**What is needed**
Starting with the line that holds "false (net w)", copy out each remaining line of the listing below, up to and including the last one, and include nothing else.
***** Working data *****
Lemma disconnect_user_no_new_pair (k : string) (m : ConnectionManager) :
  (∀ s, session_agents m !! s = None → session_agents (disconnect_user k m) !! s = None)
  ∧ (∀ a, agent_sessions m !! a = None → agent_sessions (disconnect_user k m) !! a = None).
Proof.
  unfold disconnect_user. simpl.
  destruct (session_id_int k) as [n|]; [|done].
  destruct (negb (n =? 0)%Z); [|done].
  destruct (session_agents m !! n); [|done]. simpl.
  split; intros x Hx; apply lookup_delete_None; by right.
Qed.

Lemma disconnect_agent_no_new_pair (e : string) (m : ConnectionManager) :
  (∀ s, session_agents m !! s = None → session_agents (disconnect_agent e m) !! s = None)
  ∧ (∀ a, agent_sessions m !! a = None → agent_sessions (disconnect_agent e m) !! a = None).
Proof.
  unfold disconnect_agent. simpl.
  destruct (agent_sessions m !! e); [|done]. simpl.
  split; intros x Hx; apply lookup_delete_None; by right.
Qed.

Lemma for_each_disconnect_user (ks : list string) (w : World) :
  lock_held w = false →
  for_each ks await_disconnect_user w
  = (Some tt, mkWorld (db w) (fold_left (λ m k, disconnect_user k m) ks (manager w))
                      false (net w) (clock w) (outbox w) (timers w)).
Proof.
  revert w. induction ks as [|k ks IH]; intros w Hl; simpl.
  - destruct w. simpl in *. by subst.
  - unfold bind, await_disconnect_user. rewrite await_free by done.
    by rewrite IH.
Qed.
*****
**Answer below**
                      false (net w) (clock w) (outbox w) (timers w)).
Proof.
  revert w. induction ks as [|k ks IH]; intros w Hl; simpl.
  - destruct w. simpl in *. by subst.
  - unfold bind, await_disconnect_user. rewrite await_free by done.
    by rewrite IH.
Qed.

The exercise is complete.